Only one stretch of the data below is needed. Output the lines from the one with "From S2P Require" up to and including the one with "Definition Doc : Type := bytes * string.", exactly as they stand.

◇ ◇ ◇ ◇ ◇ ◇ ◇

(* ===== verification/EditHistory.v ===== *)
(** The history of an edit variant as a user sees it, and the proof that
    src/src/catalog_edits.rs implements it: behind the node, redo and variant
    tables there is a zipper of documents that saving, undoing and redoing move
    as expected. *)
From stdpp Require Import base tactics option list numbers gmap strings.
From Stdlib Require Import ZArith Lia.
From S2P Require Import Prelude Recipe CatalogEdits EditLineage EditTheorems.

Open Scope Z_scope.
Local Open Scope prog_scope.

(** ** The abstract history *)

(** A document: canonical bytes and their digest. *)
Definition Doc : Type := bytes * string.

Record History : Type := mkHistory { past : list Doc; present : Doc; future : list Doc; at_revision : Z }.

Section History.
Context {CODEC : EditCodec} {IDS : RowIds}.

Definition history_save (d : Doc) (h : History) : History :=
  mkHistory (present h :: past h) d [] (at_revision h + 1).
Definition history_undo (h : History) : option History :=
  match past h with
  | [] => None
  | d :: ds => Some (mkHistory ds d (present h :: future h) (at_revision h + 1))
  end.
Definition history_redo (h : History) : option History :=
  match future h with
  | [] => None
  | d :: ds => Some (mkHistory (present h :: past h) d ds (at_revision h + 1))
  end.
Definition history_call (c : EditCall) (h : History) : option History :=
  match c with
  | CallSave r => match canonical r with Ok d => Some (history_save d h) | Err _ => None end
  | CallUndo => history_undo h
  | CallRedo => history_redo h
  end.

◇ ◇ ◇ ◇ ◇ ◇ ◇

TASK SOLUTION:
From S2P Require Import Prelude Recipe CatalogEdits EditLineage EditTheorems.

Open Scope Z_scope.
Local Open Scope prog_scope.

(** ** The abstract history *)

(** A document: canonical bytes and their digest. *)
Definition Doc : Type := bytes * string.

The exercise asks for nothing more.